TASK GOAL :: Find how many lines in the data below include the word "history", then write only that number.

(Saved data entries)
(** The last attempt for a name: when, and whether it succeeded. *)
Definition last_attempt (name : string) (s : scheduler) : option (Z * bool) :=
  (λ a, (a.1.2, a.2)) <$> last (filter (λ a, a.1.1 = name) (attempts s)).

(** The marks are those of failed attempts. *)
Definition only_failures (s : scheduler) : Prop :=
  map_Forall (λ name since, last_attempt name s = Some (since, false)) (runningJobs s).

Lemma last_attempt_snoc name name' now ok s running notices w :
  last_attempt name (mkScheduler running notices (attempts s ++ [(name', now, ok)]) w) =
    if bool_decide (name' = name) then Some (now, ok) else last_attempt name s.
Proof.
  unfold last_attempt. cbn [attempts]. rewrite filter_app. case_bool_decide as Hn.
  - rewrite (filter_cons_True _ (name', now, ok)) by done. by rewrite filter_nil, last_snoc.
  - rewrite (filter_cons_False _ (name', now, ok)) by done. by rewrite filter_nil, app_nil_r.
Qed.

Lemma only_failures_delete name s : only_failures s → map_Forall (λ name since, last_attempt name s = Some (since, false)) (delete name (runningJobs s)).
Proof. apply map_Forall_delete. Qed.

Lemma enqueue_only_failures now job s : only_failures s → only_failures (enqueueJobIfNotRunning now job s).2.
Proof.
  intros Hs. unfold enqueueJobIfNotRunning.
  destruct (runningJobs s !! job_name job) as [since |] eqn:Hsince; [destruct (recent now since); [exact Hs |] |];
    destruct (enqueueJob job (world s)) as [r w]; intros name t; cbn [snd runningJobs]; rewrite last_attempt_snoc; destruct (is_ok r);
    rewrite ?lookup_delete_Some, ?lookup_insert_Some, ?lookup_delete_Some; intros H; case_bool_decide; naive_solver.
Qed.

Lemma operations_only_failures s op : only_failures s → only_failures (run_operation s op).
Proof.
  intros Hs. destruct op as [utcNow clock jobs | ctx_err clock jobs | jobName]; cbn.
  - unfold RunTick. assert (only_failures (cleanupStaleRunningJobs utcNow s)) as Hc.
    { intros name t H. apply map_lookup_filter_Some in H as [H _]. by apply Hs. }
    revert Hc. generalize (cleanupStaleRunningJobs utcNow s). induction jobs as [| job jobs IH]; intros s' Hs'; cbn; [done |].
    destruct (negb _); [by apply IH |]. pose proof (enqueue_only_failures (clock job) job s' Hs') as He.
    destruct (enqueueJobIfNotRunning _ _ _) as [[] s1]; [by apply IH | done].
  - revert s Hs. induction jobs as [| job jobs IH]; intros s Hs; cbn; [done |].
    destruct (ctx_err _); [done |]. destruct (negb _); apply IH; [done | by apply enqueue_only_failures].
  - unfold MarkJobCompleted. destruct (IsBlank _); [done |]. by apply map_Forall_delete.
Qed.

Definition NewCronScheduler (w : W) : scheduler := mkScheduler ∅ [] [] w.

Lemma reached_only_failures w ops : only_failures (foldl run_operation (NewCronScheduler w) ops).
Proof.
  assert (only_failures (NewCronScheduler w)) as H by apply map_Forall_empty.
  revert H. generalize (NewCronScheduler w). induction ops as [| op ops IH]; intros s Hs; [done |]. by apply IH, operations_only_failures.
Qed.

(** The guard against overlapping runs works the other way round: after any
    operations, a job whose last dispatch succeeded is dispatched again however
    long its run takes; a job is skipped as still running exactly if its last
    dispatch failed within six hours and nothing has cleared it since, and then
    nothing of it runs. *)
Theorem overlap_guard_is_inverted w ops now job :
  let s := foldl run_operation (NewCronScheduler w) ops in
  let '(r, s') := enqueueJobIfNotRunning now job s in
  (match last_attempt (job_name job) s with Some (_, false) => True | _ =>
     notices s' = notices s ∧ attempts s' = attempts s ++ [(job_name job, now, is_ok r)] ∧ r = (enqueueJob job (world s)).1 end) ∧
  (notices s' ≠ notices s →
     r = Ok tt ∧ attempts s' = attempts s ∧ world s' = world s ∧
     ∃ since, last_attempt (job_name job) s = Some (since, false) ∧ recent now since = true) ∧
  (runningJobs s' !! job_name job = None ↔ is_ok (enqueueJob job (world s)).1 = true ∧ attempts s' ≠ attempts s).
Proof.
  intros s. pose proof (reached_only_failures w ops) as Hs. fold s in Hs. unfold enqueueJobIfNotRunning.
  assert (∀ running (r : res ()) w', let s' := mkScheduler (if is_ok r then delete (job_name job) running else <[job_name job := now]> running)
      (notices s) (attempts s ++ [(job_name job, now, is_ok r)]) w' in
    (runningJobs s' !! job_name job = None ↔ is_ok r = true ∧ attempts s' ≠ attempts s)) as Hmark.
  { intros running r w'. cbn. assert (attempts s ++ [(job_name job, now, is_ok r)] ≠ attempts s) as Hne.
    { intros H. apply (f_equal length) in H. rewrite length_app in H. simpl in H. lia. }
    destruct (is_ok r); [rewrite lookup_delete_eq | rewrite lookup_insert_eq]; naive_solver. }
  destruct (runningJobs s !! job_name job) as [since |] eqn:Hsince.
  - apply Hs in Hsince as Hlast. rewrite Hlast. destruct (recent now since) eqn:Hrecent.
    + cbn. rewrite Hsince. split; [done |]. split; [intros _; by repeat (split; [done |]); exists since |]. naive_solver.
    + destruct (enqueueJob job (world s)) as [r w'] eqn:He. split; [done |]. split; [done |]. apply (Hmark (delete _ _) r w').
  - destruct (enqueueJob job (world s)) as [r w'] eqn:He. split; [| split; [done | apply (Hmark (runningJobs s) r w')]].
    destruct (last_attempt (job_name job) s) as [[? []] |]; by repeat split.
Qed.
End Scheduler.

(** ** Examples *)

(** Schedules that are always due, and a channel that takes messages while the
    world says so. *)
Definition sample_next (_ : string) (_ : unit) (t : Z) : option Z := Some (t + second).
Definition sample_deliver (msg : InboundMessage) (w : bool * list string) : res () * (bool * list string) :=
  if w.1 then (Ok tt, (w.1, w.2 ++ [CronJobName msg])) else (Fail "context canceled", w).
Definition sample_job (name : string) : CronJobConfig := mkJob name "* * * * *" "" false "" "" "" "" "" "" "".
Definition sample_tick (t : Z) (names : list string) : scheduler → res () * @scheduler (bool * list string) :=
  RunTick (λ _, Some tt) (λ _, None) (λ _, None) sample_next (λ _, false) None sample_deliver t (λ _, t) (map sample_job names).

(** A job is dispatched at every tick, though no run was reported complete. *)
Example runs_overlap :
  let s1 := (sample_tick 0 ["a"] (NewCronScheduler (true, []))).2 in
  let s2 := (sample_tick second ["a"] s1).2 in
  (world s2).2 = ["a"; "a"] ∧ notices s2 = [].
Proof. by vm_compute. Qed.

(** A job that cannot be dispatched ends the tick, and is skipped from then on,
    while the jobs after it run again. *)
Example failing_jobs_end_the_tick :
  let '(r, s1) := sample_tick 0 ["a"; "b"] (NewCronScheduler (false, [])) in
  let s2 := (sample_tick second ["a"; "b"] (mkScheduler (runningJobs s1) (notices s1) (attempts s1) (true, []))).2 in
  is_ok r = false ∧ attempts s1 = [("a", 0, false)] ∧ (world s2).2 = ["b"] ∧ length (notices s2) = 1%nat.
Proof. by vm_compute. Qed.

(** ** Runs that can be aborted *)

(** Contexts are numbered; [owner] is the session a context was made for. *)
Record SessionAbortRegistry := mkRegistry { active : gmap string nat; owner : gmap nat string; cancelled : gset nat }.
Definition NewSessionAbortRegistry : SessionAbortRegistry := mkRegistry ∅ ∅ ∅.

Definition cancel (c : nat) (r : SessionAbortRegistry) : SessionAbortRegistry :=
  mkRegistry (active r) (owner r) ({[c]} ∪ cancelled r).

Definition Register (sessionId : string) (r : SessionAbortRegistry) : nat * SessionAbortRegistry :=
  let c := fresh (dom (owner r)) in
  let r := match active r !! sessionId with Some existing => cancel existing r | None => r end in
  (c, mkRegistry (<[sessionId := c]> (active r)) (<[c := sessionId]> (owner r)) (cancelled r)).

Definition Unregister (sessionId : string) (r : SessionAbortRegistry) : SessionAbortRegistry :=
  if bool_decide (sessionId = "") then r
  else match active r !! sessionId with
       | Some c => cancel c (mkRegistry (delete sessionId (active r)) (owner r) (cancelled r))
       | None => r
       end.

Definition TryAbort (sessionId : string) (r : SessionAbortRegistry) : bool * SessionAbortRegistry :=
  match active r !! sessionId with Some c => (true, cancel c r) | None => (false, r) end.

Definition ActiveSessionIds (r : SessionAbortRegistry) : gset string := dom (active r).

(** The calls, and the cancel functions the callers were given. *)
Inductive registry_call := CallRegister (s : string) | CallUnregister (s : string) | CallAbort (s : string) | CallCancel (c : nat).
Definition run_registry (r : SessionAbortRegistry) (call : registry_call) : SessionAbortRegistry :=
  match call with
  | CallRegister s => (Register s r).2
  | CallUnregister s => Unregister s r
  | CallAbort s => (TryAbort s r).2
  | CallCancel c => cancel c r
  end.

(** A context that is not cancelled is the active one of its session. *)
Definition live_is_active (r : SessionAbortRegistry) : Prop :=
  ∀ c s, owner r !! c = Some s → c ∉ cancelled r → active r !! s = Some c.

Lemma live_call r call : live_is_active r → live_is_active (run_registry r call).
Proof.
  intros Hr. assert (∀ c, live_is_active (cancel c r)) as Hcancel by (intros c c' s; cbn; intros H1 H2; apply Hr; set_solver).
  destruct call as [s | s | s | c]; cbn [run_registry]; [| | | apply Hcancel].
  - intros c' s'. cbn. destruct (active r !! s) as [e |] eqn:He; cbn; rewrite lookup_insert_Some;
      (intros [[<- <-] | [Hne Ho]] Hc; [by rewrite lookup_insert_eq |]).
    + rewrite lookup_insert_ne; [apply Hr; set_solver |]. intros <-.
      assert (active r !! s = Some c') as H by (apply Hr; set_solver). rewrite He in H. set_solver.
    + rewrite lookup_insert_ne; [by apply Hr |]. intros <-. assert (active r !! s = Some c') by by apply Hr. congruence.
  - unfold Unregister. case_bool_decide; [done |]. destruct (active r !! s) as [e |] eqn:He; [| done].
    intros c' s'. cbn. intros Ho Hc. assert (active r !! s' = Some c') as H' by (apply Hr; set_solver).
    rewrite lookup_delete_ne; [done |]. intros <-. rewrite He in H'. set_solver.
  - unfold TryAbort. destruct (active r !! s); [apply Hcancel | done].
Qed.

...

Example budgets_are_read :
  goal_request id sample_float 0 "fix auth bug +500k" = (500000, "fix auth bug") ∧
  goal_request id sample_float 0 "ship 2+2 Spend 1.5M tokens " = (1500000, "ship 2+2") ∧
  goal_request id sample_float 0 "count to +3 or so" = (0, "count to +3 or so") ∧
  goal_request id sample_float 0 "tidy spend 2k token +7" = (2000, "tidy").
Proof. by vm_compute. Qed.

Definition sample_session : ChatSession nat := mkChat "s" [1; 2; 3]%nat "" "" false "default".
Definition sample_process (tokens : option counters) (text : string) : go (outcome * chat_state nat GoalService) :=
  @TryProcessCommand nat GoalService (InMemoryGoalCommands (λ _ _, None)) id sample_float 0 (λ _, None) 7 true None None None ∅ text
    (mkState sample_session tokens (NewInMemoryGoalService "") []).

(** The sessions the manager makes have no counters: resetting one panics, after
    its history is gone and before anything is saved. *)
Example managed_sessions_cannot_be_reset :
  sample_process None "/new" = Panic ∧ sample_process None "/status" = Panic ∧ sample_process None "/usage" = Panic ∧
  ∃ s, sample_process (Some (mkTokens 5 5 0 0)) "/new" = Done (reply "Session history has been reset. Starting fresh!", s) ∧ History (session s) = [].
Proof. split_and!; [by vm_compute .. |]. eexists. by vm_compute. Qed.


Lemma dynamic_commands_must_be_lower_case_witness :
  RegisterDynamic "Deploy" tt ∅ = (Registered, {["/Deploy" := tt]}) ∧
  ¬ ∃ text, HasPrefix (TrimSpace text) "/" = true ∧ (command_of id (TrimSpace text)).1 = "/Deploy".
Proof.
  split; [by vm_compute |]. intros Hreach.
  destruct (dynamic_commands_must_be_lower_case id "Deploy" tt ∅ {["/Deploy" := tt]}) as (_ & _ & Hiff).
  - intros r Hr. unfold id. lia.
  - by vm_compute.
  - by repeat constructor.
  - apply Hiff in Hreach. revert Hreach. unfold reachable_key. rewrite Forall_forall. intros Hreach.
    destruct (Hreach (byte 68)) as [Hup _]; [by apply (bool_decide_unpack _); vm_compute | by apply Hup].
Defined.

==

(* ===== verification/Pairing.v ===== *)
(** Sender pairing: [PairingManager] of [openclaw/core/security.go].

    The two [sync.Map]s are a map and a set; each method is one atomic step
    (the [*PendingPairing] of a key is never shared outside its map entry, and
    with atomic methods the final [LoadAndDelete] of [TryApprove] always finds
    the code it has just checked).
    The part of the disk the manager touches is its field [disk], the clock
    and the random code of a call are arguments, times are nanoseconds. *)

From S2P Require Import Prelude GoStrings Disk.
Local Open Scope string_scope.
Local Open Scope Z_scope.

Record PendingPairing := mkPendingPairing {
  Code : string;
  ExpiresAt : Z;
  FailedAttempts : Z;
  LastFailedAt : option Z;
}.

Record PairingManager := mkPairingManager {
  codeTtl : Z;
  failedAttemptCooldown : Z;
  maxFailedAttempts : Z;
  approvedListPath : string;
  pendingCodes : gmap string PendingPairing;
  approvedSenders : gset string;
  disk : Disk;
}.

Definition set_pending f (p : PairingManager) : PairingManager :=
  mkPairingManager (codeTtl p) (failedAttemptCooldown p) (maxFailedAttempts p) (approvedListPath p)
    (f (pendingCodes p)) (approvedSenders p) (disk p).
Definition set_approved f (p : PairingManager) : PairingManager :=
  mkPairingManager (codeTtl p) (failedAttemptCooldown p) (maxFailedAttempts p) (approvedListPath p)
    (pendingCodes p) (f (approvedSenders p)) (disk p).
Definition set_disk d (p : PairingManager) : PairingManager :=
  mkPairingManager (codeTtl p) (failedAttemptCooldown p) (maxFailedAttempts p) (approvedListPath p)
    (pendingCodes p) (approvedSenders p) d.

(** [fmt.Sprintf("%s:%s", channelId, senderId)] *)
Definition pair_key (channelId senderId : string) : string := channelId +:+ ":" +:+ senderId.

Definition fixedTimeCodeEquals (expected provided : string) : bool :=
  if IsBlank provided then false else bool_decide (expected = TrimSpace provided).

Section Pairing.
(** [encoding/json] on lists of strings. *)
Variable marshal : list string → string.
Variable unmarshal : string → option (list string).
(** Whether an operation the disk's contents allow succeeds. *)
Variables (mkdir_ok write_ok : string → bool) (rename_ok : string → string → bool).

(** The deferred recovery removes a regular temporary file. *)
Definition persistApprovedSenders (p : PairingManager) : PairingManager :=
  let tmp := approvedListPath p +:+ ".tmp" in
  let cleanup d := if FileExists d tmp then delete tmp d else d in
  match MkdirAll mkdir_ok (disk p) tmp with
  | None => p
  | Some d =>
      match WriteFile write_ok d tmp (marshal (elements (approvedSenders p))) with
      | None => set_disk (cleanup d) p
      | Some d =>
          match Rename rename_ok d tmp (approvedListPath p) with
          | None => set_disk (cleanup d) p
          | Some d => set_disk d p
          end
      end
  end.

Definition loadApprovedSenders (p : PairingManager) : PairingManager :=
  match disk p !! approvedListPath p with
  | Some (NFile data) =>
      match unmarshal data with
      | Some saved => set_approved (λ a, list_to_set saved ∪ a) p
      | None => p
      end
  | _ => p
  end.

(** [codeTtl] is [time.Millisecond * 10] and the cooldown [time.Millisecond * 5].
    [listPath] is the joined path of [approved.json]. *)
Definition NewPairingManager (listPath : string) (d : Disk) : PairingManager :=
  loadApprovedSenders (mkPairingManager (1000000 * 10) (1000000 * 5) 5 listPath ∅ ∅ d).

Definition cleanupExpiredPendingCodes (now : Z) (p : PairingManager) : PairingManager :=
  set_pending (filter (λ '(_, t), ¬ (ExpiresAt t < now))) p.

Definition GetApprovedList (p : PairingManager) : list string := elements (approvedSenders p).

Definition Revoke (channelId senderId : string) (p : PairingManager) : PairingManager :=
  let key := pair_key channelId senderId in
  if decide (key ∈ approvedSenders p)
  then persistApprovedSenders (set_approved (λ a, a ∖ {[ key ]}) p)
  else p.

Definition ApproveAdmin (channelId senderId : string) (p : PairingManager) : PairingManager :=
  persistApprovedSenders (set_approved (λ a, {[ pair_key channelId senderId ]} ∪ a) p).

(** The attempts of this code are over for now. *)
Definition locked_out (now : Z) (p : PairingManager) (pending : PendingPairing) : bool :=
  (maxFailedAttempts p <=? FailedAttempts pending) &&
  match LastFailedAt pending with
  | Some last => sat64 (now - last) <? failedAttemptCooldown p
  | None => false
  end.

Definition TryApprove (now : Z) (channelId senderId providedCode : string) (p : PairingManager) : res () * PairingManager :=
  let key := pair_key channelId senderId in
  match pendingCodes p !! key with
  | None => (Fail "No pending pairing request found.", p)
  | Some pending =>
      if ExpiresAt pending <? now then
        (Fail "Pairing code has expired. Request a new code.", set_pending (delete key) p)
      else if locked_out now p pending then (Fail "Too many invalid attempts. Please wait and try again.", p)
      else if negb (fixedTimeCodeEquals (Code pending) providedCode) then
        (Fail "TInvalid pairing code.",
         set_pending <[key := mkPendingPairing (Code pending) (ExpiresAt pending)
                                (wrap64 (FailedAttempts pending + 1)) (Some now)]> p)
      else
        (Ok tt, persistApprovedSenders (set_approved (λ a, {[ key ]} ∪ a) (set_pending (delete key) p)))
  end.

RESULT OF THIS TASK :: 2